Part 20

2.6K 244 28
                                    

Menjelang sore Gus Anwar beserta keluargaku sudah sampai di rumah. Andri dan Dika mendapatkan tugas dari Gus Anwar untuk mencari bambu kuning.

Aku dan Yerin menyiapkan satu kamar kosong yang di minta oleh Gus Anwar, bapak dan lek Sudar sibuk mengelar karpet berwarna merah di ruang tengah. Sedangkan Siti, tidak nampak batang hidungnya sedari aku dan Yerin pulang dari pasar.

"Mbak Iki kopine deleh ngendi?" (Mbak ini kopinya taruh di mana?) Tanya Nindy yang tiba-tiba datang dengan membawa nampan berisi dua gelas kopi.

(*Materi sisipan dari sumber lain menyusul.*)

(** * youtube-dl-gui: the option compiler and the download-item record

    A shallow embedding of [youtube_dl_gui/parsers.py] ([OptionHolder],
    [OptionsParser]), of the helpers of [youtube_dl_gui/Utils.py] and, for
    the download item whose module is not among the sources, of the
    behaviour the specification words, run on the updates of
    [tests/test_ditem.py].

    Python data is modelled as follows.
    - A dictionary is a [gmap string value]; the dictionaries that the
      parser receives and copies live in a store indexed by references,
      so that [dict.copy()] and item assignment act on objects.
    - A value is [None], a [bool], an [int] or a unicode string.  Strings
      are [string]s whose characters are read as the code points 0..255.
      Floats and containers do not occur among the options the parser
      reads and are left out of [value].
    - An exception is a [KeyError] carrying the missing key, or
      [OtherError], which stands for every other exception the parser can
      raise (the [TypeError] of [+] on operands that are not both strings,
      the [AttributeError] of [.split] on something that is not a string,
      a failure inside a helper). *)

From Stdlib Require Import ZArith QArith Qround Ascii String.
From stdpp Require Import gmap strings list fin_maps pretty.

Local Open Scope string_scope.
Local Open Scope list_scope.
Local Open Scope Z_scope.

(** ** Python values *)

Inductive value : Type :=
  | VNone
  | VBool (b : bool)
  | VInt (n : Z)
  | VStr (s : string).

(** [bool(v)]. *)
Definition truthy (v : value) : bool :=
  match v with
  | VNone => false
  | VBool b => b
  | VInt n => negb (n =? 0)
  | VStr s => negb (String.eqb s "")
  end.

(** [a == b]: [bool] is a subtype of [int] and compares as 0 or 1; values
    of unrelated types are unequal. *)
Definition py_eq (a b : value) : bool :=
  match a, b with
  | VNone, VNone => true
  | VBool x, VBool y => Bool.eqb x y
  | VBool x, VInt n | VInt n, VBool x => n =? Z.b2z x
  | VInt n, VInt m => n =? m
  | VStr s, VStr t => String.eqb s t
  | _, _ => false
  end.

(** [a != b]. *)
Definition py_ne (a b : value) : bool := negb (py_eq a b).

(** [type(v) is bool]. *)
Definition type_is_bool (v : value) : bool :=
  match v with VBool _ => true | _ => false end.

(** ** Exceptions and the dictionary monad *)

Inductive exn : Type :=
  | KeyError (key : string)
  | OtherError.

Inductive result (A : Type) : Type :=
  | Ok (a : A)
  | Raise (e : exn).
Arguments Ok {A} a.
Arguments Raise {A} e.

"Gus Anwar, lah." Jawab Yerin setengah berbisik.

Kamar kosong yang di minta Gus Anwar harus benar-benar bersih tanpa satupun barang yang tertinggal di dalamnya. Aku sendiri heran dengan permintaan beliau karena memang aneh.

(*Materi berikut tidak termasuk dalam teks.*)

Lemma clean_go_snoc (root : bool) (st cs : list string) (name : string) :
  name <> EmptyString -> name <> "." -> name <> ".." ->
  clean_go root st (cs ++ [name]) = clean_go root st cs ++ [name].
Proof. intros. rewrite clean_go_app. by apply clean_go_push. Qed.

(** One more component at the end of the elements of [filepath.Join] is
    one more component at the end of the absolute path. *)
Lemma Abs_Join_snoc (cwd : path) (l : list gopath) (name : string) :
  Str.split "/" name = [name] ->
  name <> EmptyString -> name <> "." -> name <> ".." ->
  filter (fun e => negb (is_empty e)) l <> [] ->
  Abs cwd (Join (l ++ [$name])) = Abs cwd (Join l) ++ [name].
Proof.
  intros Hsp H1 H2 H3 Hl. unfold Join. rewrite filter_app.
  rewrite (filter_cons _ $name), filter_nil.
  rewrite decide_True by (by rewrite is_empty_of_string).
  destruct (filter _ l) as [|e0 es]; [done|]. cbn [app].
  change (e0 :: es ++ [$name]) with ((e0 :: es) ++ [$name]).
  rewrite flat_map_app. cbn [flat_map comps of_string]. rewrite Hsp, app_nil_r.
  unfold Abs, Clean. cbn [rooted comps].
  destruct (rooted e0); by rewrite !clean_go_snoc.
Qed.

(** The versioned path of a command without a slash: the directory of
    the namespace, which is the one [isNewer] reads, and the name of the
    link in it. *)
Lemma Path_versioned (e : env) (namespace command version : string) :
  namespace <> EmptyString -> command <> EmptyString ->
  Str.lacks "/" command = true -> is_Some (semver.NewVersion version) ->
  Path e namespace command version
    = OK (Abs (Getwd e) (Join [dotfilesPath e; $"binr"; $namespace])
            ++ [command +:+ "-" +:+ version]).
Proof.
  intros Hn Hc Hl Hv. unfold Path.
  apply String.eqb_neq in Hn as ->. apply String.eqb_neq in Hc as ->.
  pose proof (NewVersion_nonempty _ Hv) as Hv'.
  apply String.eqb_neq in Hv' as ->. cbn [negb].
  destruct Hv as [x Hx]. rewrite Hx. f_equal.
  destruct (versioned_name command version Hl (ex_intro _ x Hx))
    as (Hsp & H1 & H2 & H3).
  apply (Abs_Join_snoc _ [dotfilesPath e; $"binr"; $namespace]); try done.
  rewrite filter_cons. case_decide; [done|].
  by rewrite filter_cons, decide_True.
Qed.

Lemma resolve_directory (fuel : nat) (fs : FS) (d : path) :
  Lstat fs d = Ok Directory -> resolve (S fuel) fs d = Ok (d, Directory).
Proof. intros H. cbn [resolve]. by rewrite H. Qed.

Lemma Path_OK_nonempty (e : env) (namespace command version : string) (p : path) :
  Path e namespace command version = OK p ->
  namespace <> EmptyString /\ command <> EmptyString.
Proof.
  unfold Path.
  destruct (String.eqb namespace "") eqn:H1; [done|].
  destruct (String.eqb command "") eqn:H2; [done|].
  by apply String.eqb_neq in H1, H2.
Qed.

(** Where [link] has come to call [isNewer] for a command without a
    slash and a version that is one: the directory that [isNewer]
    reads holds the versioned link that [link] has just made. *)
Lemma link_made_versioned_link (e : env) (fs fs1 fs2 : FS)
  (namespace command version : string) (pv : path) (target : gopath) :
  Str.lacks "/" command = true -> is_Some (semver.NewVersion version) ->
  Path e namespace command version = OK pv ->
  Mkdir fs (Dir pv) = Ok fs1 ->
  Symlink fs1 target pv = Ok fs2 ->
  exists l,
    ReadDir fs2 (Abs (Getwd e) (Join [dotfilesPath e; $"binr"; $namespace]))
      = Ok l /\
    (command +:+ "-" +:+ version, Link target) ∈ l /\
    (forall name n, (name, n) ∈ l ->
       fs !! (Dir pv ++ [name]) = Some n \/
       (name, n) = (command +:+ "-" +:+ version, Link target)).
Proof.
  intros Hl Hv HP HM HS.
  destruct (Path_OK_nonempty _ _ _ _ _ HP) as [Hn Hc].
  rewrite (Path_versioned e _ _ _ Hn Hc Hl Hv) in HP. injection HP as <-.
  set (dir := Abs (Getwd e) (Join [dotfilesPath e; $"binr"; $namespace])) in *.
  set (name := command +:+ "-" +:+ version) in *.
  unfold Dir in *. rewrite removelast_last in *.
  apply create_Ok in HM as (-> & Hfresh & Hne & Hd).
  apply create_Ok in HS as (-> & Hfresh' & _ & _).
  assert (Lstat (<[dir ++ [name] := Link target]> (<[dir := Directory]> fs)) dir
          = Ok Directory) as HL.
  { apply Lstat_insert_fresh; [done|].
    apply Lstat_insert_same; eauto. }
  unfold ReadDir, max_links. rewrite (resolve_directory _ _ _ HL).
  eexists. split; [reflexivity|]. split.
  - rewrite merge_sort_Permutation. apply elem_of_entries.
    by rewrite lookup_insert_eq.
  - intros nm n. rewrite merge_sort_Permutation, elem_of_entries.
    destruct (decide (nm = name)) as [->|Hnm].
    + rewrite lookup_insert_eq. intros [= <-]. by right.
    + rewrite lookup_insert_ne by (by intros [_ ?]%app_inj_tail).
      rewrite lookup_insert_ne; [by left|].
      intros Heq. apply (f_equal length) in Heq.
      rewrite length_app in Heq. cbn in Heq. lia.
Qed.

(** For a command without a slash [link] has made the versioned link
    in the directory that [isNewer] reads, the loop finds it, and
    [link] does not panic. *)
Lemma link_without_slash_never_panics (e : env) (w : world)
  (namespace command version sum : string) :
  Str.lacks "/" command = true ->
  (link e w namespace command version sum).1 <> Panic.
Proof.
  intros Hl. unfold link.
  destruct (Path e namespace command version) as [pv|] eqn:HP; [|done].
  destruct (Mkdir (files w) (Dir pv)) as [fs1|] eqn:HM; [|done].
  cbn [files put].
  destruct (Symlink fs1 _ pv) as [fs2|] eqn:HS; [|done].
  destruct (isNewer e _ namespace command version) as [[ok err]|] eqn:HN.
  - destruct (negb ok || bool_decide (is_Some err)); [done|].
    destruct (Path e namespace command ""); [|done].
    by destruct (Symlink fs2 _ _).
  - exfalso. revert HN. unfold isNewer. cbn [files put].
    destruct (semver.NewVersion version) as [v|] eqn:Hv; [|done].
    destruct (link_made_versioned_link e _ _ _ _ _ _ _ _ Hl
                (ex_intro _ v Hv) HP HM HS) as (l & -> & Hin & _).
    assert (Str.HasPrefix (command +:+ "-" +:+ version) (command +:+ "-") = true)
      as Hpre by (rewrite <- str_app_assoc; apply HasPrefix_app).
    pose proof (scan_match command l _ None Hin eq_refl Hpre) as Hs.
    destruct (scan command l None) as [|[h|]]; done.
Qed.

(** What a call of [link] that returns no error has done, for a command
    without a slash and the newest version: the directory of the
    namespace was not there and has been made, and the versioned and the
    unversioned link have been made in it, both to the cache entry of
    the digest.  As [link] fails where the directory is there, no
    directory ever holds the links of two versions made by [link]. *)
Lemma link_success (e : env) (w w' : world)
  (namespace command version sum : string) :
  let dir := Abs (Getwd e) (Join [dotfilesPath e; $"binr"; $namespace]) in
  let target := Join [$".."; $".cache"; $sum] in
  Str.lacks "/" command = true ->
  link e w namespace command version sum = (Return None, w') ->
  isNewer e w' namespace command version <> Return (false, None) ->
  files w !! dir = None /\
  is_Some (semver.NewVersion version) /\
  exists pu,
    Path e namespace command EmptyString = OK pu /\
    files w' = <[pu := Link target]>
                 (<[dir ++ [command +:+ "-" +:+ version] := Link target]>
                    (<[dir := Directory]> (files w))) /\
    files w' !! pu = Some (Link target) /\
    events w' = events w.
Proof.
  intros dir target Hl. unfold link.
  destruct (Path e namespace command version) as [pv|] eqn:HP; [|done].
  destruct (Mkdir (files w) (Dir pv)) as [fs1|] eqn:HM; [|done].
  cbn [files put]. fold target.
  destruct (Symlink fs1 target pv) as [fs2|] eqn:HS; [|done].
  destruct (isNewer e _ namespace command version) as [[ok err]|] eqn:HN; [|done].
  destruct ok; cbn [negb orb].
  2:{ intros [= <- <-] Hnot. by destruct Hnot. }
  destruct err as [err|]; [done|]. cbn.
  destruct (Path e namespace command "") as [pu|] eqn:HPu; [|done].
  destruct (Symlink fs2 target pu) as [fs3|] eqn:HSu; [|done].
  intros [= <-] _. cbn [files events put].
  assert (is_Some (semver.NewVersion version)) as Hv.
  { revert HN. unfold isNewer.
    destruct (semver.NewVersion version); [eauto|done]. }
  destruct (Path_OK_nonempty _ _ _ _ _ HP) as [Hn Hc].
  rewrite (Path_versioned e _ _ _ Hn Hc Hl Hv) in HP. injection HP as <-.
  fold dir in HM, HS |- *.
  unfold Dir in HM. rewrite removelast_last in HM.
  apply create_Ok in HM as (-> & Hfresh & _ & _).
  apply create_Ok in HS as (-> & _ & _ & _).
  apply create_Ok in HSu as (-> & _ & _ & _).
  repeat split; try done. exists pu. repeat split; try done.
  by rewrite lookup_insert_eq.
Qed.

(** In a tree nothing is under a directory that is not there. *)
Lemma tree_no_orphan (fs : FS) (d : path) (name : string) :
  tree fs -> d <> [] -> fs !! d = None -> fs !! (d ++ [name]) = None.
Proof.
  intros Ht Hd Hnone. destruct (fs !! (d ++ [name])) as [n|] eqn:Hl; [|done].
  apply Ht in Hl. unfold Dir in Hl. rewrite removelast_last in Hl.
  unfold dir_at in Hl. destruct d; [done|]. by rewrite Hnone in Hl.
Qed.

(** The loop over entries that all parse comes to its end. *)
Lemma scan_all_parse (command : string) (l : list (string * node))
  (highest : option semver.Version) :
  Forall (fun entry =>
            is_Some (semver.NewVersion
                       (Str.TrimPrefix entry.1 (command +:+ "-")))) l ->
  exists h, scan command l highest = inr h.
Proof.
  intros Hl. revert highest.
  induction Hl as [|[name n] l [v Hv] _ IH]; intros highest; [by eexists|].
  cbn [scan fst] in *. destruct (IsDir n); [by apply IH|].
  destruct (negb _); [by apply IH|]. rewrite Hv.
  destruct highest as [h|]; [|by apply IH].
  destruct (semver.GreaterThan v h); by apply IH.
Qed.

(** On a disk that is a tree, a call of [link] for a command without
    a slash never returns the error that names an entry which does not
    parse.  Where such an entry is there, the directory is
    there, and [link] fails before it reads it; where [link] reads the
    directory, it has just made it. *)
Lemma link_never_names_an_entry (e : env) (w : world)
  (namespace command version sum name : string) :
  tree (files w) -> Str.lacks "/" command = true ->
  (link e w namespace command version sum).1 <> Return (Some (ErrNewerForm name)).
Proof.
  intros Ht Hl. unfold link.
  destruct (Path e namespace command version) as [pv|] eqn:HP.
  2:{ revert HP. unfold Path. repeat case_match; by intros [= <-]. }
  destruct (Mkdir (files w) (Dir pv)) as [fs1|] eqn:HM; [|done].
  cbn [files put].
  destruct (Symlink fs1 _ pv) as [fs2|] eqn:HS; [|done].
  destruct (isNewer e _ namespace command version) as [[ok err]|] eqn:HN; [|done].
  assert (forall nm, err <> Some (ErrNewerForm nm)) as Herr.
  { intros nm ->. revert HN. unfold isNewer. cbn [files put].
    destruct (semver.NewVersion version) as [v|] eqn:Hv; [|done].
    destruct (link_made_versioned_link e _ _ _ _ _ _ _ _ Hl
                (ex_intro _ v Hv) HP HM HS) as (l & -> & _ & Hall).
    destruct (scan_all_parse command l None) as [h ->];
      [|by destruct h].
    apply Forall_forall. intros [nm' n'] [Hold|[= -> ->]]%Hall; cbn [fst].
    - apply create_Ok in HM as (_ & Hfresh & Hne & _).
      by rewrite (tree_no_orphan _ _ _ Ht Hne Hfresh) in Hold.
    - rewrite <- str_app_assoc, TrimPrefix_app. eauto. }
  destruct (negb ok || bool_decide (is_Some err)).
  - cbn. intros [= ->]. by eapply Herr.
  - destruct (Path e namespace command "") as [pu|] eqn:HPu.
    + by destruct (Symlink fs2 _ pu).
    + revert HPu. unfold Path. repeat case_match; by intros [= <-].
Qed.

(** * Further properties *)

Import Notion.

(** ** The checks of [Get] and its options *)



Lemma foldl_update_true (options : list option_) (cfg : config) :
  package_options options -> update cfg = true ->
  update (foldl (fun cfg o => o cfg) cfg options) = true.
Proof.
  intros H. revert cfg. induction H as [|o l -> _ IH]; intros cfg Hc; [done|].
  cbn [foldl]. by apply IH.
Qed.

Dan setelah salah satu kamar yang dulunya di gunakan sebagai kamar tamu sudah bersih, tanpa adanya satu barang yang tertinggal di dalamnya. Dan setelah itu Gus Anwar meminta bapak untuk memasang kain mori berwarna putih di seluruh tembok kamar.

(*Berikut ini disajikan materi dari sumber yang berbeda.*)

Definition float_truthy (x : option float) : bool :=
  match x with
  | None => false
  | Some f => negb (PrimFloat.eqb f 0)
  end.
Definition mem_truthy (m : option memspec) : bool :=
  match m with
  | None => false
  | Some (MemInt n) => negb (n =? 0)%Z
  | Some (MemStr s) => negb (String.eqb s "")
  end.
Definition mem_value (m : option memspec) : pyval :=
  match m with
  | None => PNone
  | Some (MemInt n) => PInt n
  | Some (MemStr s) => PStr (lower s)
  end.
Definition times_10e9 (x : option float) : pyval :=
  match x with
  | None => PNone
  | Some f => PFloat (PrimFloat.mul f 10e9)
  end.

Definition nonempty {A} (l : list A) : bool :=
  match l with
  | [] => false
  | _ :: _ => true
  end.

Fixpoint chars (s : string) : list pyval :=
  match s with
  | EmptyString => []
  | String c s' => PStr (String c EmptyString) :: chars s'
  end.

(** ** The methods of SwarmSpawner *)

Section methods.
Variable orch : orchestrator.
Variable self : spawner.

(** [self.server_name] *)
Definition self_server_name : M string :=
  match server_name self with
  | Some s => ret s
  | None => raise (AttributeError "server_name")
  end.

(** [clear_state]: the parent's [clear_state] resets [api_token]. *)
Definition clear_state : M unit :=
  modify (set_api_token "") ;!
  modify (set_service_id "").

Definition get_service : M (option service) :=
  log DEBUG "Getting Docker service {}" [service_name self] ;!
  try_except
    (let! service := remote (ServicesGet (service_name self))
                            (fun tr => services_get orch tr (service_name self)) in
     modify (set_service_id (svc_id service)) ;!
     ret (Some service))
    (fun err =>
       match err with
       | NotFound _ =>
           log INFO "Docker service {} is gone" [service_name self] ;!
           modify (set_service_id "") ;!
           ret None
       | APIError status =>
           if is_server_error status then
             log INFO "Docker Swarm Server error" [] ;!
             modify (set_service_id "") ;!
             ret None
           else raise err
       | _ => raise err
       end).

(** [self.format_string(v)] is [v.format(...)]. *)
Definition format_value (v : pyval) : M pyval :=
  match v with
  | PStr s => let! s' := lift (format_string self s) in ret (PStr s')
  | _ => raise (AttributeError "format")
  end.

Definition _format_mount (mount : pyval) : M pyval :=
  match mount with
  | PStr s => let! s' := lift (format_string self s) in ret (PStr s')
  | PRef l =>
      let! target := getitem l "target" in
      let! target := format_value target in
      setitem l "target" target ;!
      let! source := getitem l "source" in
      let! source := format_value source in
      setitem l "source" source ;!
      ret (PRef l)
  | _ => ret PNone
  end.

(** Lines 228 to 256: the base configuration and the two merges; returns
    [config] and [profile_name]. *)
Definition merge_layers : M (dict * tree) :=
  let! token := gets api_token in
  let config := [] in
  let config := assoc_set "name" (Leaf (PStr (service_name self))) config in
  let config := assoc_set "command" (Leaf (PList (PStr <$> cmd self))) config in
  let config := assoc_set "args" (Leaf (PList (PStr <$> get_args self))) config in
  let config :=
    assoc_set "env"
      (Leaf (PList ((fun '(k, v) => PStr (k +:+ "=" +:+ v)) <$> get_env self token)))
      config in
  let resources := [] in
  let resources :=
    if float_truthy (cpu_limit self)
    then assoc_set "cpu_limit" (Leaf (times_10e9 (cpu_limit self))) resources
    else resources in
  let resources :=
    if mem_truthy (mem_limit self)
    then assoc_set "mem_limit" (Leaf (mem_value (mem_limit self))) resources
    else resources in
  let resources :=
    if float_truthy (cpu_guarantee self)
    then assoc_set "cpu_reservation" (Leaf (times_10e9 (cpu_guarantee self))) resources
    else resources in
  let resources :=
    if mem_truthy (mem_guarantee self)
    then assoc_set "mem_reservation" (Leaf (mem_value (mem_guarantee self))) resources
    else resources in
  let config :=
    if nonempty resources then assoc_set "resources" (Node resources) config
    else config in
  let! config :=
    if nonempty (default_config self) then
      (* _update_config(config, default_config): a bare name *)
      let! update := lift (global_value "default_config") in
      lift (_update_config (Node config) update)
    else ret config in
  if nonempty (user_options self) then
    let profile_name := default (Leaf (PStr "")) (assoc_get "name" (user_options self)) in
    let profile_config := default (Node []) (assoc_get "config" (user_options self)) in
    let! config := lift (_update_config (Node config) profile_config) in
    ret (config, profile_name)
  else ret (config, Leaf (PStr "")).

Andri yang sudah kembali dari mencari bambu kuning dengan segera membantu memasang kain mori yang di tempelkan di tembok kamar.

"Ndang di tulungi selak peteng!" (Buruan di bantuin keburu petang!) Kata ibu sambil menepuk pundakku dan pundak Yerin secara bersamaan.

Kami bertiga lekas memasukkan barang-barang yang di bawa Gus Anwar dari rumahnya lalu meletakkan semua barang-barang tersebut sesuai dengan perintah Gus Anwar.

"Iki opo seh mbak?" (Ini apa sih Mbak?) Tanya Yerin sambil menunjukkan sebuah bokor berwarna emas yang di bawahnya.

"Yo emboh, piala palingan" (nggak tahu, piala mungkin) jawabku asal karena bokor tersebut berbentuk mirip piala.

"Iku ngunu papane dupo!" (Itu tempatnya dupa!) Sahut Andri dengan masih sibuk meletakkan satu persatu barang-barang gurunya.

"Terus wayang Iki gae opo?" (Terus wayang ini buat apa?) Kali ini giliran bapakku yang bertanya sambil menunjuk ke arah wayang yang berbentuk tokoh Semar, dengan ukuran yang lebih besar dari kebanyakan wayang biasanya.

"Engkok lak weroh dewe sampeyan lek." (Nanti juga tahu sendiri sampeyan Lek) jawab Andri sambil tersenyum menampakkan gigi putih rapinya.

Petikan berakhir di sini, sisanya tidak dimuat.